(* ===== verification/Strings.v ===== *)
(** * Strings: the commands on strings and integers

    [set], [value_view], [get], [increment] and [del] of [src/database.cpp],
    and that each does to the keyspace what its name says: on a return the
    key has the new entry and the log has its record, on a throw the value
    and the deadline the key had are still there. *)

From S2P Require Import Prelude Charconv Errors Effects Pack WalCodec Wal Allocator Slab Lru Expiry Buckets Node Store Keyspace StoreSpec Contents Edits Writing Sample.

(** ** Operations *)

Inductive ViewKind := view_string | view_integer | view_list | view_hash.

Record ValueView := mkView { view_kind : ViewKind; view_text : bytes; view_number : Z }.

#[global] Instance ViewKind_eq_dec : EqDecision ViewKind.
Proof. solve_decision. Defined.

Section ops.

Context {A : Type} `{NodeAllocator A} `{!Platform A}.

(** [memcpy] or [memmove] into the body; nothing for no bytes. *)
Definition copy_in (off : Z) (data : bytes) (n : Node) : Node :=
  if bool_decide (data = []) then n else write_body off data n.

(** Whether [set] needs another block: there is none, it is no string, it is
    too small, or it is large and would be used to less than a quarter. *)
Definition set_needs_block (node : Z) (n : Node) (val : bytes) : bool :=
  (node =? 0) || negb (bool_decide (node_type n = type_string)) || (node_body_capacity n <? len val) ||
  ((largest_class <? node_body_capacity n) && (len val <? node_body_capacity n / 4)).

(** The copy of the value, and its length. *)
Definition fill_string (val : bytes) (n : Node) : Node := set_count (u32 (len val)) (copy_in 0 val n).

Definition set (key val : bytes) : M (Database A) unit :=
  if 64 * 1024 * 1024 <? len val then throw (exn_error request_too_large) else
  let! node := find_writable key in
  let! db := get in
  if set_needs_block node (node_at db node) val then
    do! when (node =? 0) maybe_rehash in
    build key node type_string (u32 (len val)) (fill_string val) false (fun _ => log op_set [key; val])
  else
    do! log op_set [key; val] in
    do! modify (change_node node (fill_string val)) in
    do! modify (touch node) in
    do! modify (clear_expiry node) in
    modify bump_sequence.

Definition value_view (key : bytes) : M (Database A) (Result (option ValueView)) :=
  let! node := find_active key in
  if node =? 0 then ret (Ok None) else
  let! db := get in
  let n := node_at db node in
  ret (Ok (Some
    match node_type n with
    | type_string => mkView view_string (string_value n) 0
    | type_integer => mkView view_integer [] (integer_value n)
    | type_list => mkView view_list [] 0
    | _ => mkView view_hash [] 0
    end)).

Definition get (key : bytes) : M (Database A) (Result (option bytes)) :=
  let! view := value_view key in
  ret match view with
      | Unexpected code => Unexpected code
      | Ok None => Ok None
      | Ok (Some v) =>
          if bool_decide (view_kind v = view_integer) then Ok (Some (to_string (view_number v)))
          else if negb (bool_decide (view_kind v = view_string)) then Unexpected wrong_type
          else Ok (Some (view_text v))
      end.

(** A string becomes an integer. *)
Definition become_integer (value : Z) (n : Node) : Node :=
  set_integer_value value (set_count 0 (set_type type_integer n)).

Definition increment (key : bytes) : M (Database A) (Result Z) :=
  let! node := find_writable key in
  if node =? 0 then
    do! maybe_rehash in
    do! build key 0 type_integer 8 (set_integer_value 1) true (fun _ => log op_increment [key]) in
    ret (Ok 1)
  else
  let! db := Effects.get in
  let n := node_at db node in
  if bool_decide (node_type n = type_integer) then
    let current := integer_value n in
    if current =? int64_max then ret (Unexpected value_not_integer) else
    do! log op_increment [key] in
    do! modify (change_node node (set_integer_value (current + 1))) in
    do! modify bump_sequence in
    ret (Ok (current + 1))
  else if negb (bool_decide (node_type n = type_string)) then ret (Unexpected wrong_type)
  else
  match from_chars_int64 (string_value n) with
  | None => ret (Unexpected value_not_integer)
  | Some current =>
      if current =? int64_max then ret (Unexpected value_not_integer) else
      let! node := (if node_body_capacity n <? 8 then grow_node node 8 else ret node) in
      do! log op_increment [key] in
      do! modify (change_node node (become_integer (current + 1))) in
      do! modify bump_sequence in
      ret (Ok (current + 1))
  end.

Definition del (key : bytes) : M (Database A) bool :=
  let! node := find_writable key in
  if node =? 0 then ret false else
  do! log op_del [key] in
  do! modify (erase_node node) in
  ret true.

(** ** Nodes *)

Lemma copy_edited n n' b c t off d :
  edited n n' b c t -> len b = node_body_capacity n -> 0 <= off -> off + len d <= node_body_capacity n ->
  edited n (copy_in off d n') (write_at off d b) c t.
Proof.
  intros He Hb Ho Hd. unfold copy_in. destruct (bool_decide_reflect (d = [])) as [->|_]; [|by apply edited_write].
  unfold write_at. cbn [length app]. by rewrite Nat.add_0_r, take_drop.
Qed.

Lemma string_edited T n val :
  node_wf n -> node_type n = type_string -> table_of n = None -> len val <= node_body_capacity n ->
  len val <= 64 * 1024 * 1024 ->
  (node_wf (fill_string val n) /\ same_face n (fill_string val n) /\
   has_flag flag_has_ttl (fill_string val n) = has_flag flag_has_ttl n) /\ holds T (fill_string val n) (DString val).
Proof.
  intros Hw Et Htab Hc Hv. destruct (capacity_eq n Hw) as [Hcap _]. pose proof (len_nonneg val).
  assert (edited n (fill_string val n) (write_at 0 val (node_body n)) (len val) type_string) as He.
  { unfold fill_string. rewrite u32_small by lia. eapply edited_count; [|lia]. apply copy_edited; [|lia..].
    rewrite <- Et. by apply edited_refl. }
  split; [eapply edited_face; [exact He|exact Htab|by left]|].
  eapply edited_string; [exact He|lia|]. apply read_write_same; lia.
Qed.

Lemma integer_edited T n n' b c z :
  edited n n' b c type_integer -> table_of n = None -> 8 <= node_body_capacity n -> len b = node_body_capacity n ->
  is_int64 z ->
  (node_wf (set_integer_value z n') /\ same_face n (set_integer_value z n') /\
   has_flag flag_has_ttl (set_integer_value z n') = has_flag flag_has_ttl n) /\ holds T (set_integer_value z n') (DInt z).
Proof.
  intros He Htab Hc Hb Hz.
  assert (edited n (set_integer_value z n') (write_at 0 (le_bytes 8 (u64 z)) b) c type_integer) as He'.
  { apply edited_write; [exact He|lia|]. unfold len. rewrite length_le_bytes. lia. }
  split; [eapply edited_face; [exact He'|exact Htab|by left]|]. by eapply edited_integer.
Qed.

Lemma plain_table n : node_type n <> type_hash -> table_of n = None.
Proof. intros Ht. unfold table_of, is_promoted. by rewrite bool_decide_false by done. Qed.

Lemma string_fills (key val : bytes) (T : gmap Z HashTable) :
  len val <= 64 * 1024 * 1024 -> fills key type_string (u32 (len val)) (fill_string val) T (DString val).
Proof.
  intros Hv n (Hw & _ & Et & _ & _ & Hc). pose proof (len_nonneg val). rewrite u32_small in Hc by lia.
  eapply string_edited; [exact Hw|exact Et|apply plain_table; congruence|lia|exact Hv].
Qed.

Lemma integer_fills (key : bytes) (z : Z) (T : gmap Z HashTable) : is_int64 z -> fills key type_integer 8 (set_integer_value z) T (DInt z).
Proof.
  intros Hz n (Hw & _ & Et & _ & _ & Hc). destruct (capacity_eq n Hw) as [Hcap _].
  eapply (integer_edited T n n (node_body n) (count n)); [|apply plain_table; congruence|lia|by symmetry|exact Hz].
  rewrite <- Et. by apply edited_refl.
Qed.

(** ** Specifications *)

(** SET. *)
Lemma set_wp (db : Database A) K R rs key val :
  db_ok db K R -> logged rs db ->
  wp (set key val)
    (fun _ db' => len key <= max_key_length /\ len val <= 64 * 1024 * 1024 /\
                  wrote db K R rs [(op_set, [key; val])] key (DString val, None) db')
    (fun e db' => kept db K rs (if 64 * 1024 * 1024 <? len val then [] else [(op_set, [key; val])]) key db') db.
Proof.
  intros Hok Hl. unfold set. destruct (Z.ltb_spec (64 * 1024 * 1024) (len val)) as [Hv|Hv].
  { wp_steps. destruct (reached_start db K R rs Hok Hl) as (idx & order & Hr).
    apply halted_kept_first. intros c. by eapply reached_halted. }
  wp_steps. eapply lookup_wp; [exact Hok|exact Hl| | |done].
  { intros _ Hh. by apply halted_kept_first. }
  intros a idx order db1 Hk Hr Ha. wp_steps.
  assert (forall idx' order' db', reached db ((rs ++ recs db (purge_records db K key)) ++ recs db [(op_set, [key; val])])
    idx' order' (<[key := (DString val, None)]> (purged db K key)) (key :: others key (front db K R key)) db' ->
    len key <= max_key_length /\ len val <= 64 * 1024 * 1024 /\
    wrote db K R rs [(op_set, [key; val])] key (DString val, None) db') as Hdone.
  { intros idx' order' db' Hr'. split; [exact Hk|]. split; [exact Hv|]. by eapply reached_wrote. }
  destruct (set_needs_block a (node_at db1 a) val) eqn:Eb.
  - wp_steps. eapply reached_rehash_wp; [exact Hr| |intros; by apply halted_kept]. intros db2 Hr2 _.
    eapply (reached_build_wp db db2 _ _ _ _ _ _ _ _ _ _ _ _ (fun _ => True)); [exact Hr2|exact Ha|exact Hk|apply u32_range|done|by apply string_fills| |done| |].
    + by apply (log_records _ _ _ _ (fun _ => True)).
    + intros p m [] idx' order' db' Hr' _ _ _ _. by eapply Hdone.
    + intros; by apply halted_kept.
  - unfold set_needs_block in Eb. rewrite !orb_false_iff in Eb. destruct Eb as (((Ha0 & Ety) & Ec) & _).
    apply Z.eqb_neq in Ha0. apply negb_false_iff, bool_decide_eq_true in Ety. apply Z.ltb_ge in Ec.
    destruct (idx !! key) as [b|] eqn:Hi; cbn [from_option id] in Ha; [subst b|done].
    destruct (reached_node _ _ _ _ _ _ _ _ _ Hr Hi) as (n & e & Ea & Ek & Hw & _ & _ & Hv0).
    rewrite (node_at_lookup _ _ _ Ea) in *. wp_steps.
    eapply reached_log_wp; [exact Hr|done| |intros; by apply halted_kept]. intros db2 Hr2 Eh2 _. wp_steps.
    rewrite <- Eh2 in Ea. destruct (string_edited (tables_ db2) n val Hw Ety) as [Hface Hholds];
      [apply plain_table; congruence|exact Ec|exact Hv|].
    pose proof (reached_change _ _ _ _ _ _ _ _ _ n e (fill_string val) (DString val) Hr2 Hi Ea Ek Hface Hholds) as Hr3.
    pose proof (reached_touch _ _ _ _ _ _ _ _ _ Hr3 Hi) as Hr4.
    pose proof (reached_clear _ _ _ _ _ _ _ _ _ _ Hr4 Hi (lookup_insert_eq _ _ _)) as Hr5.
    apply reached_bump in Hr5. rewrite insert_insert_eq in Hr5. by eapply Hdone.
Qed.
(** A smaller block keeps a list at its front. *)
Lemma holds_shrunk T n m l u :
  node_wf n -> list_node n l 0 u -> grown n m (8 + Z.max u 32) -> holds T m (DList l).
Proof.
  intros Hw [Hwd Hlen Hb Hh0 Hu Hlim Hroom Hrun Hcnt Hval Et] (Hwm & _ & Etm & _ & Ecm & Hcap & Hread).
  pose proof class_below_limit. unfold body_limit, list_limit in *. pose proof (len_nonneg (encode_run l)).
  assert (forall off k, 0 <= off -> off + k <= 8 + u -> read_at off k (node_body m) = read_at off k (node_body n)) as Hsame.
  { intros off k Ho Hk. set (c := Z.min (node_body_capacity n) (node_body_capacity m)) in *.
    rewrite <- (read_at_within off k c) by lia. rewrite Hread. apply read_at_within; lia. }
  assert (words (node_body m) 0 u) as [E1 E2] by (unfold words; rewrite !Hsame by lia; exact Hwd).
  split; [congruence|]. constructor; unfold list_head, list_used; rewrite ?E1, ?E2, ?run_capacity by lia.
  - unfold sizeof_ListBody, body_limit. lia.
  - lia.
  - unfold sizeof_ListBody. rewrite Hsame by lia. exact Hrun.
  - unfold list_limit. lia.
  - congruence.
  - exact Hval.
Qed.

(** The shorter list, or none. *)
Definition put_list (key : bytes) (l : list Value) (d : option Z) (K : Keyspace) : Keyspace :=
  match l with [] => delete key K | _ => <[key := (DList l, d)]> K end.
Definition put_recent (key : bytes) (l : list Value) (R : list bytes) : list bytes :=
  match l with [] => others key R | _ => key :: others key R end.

ACTION ITEM:
Look above and repeat, character for character, the lines from the first one to the line with "and that each", counting both.

EXERCISE SOLUTION:
(* ===== verification/Strings.v ===== *)
(** * Strings: the commands on strings and integers

    [set], [value_view], [get], [increment] and [del] of [src/database.cpp],
    and that each does to the keyspace what its name says: on a return the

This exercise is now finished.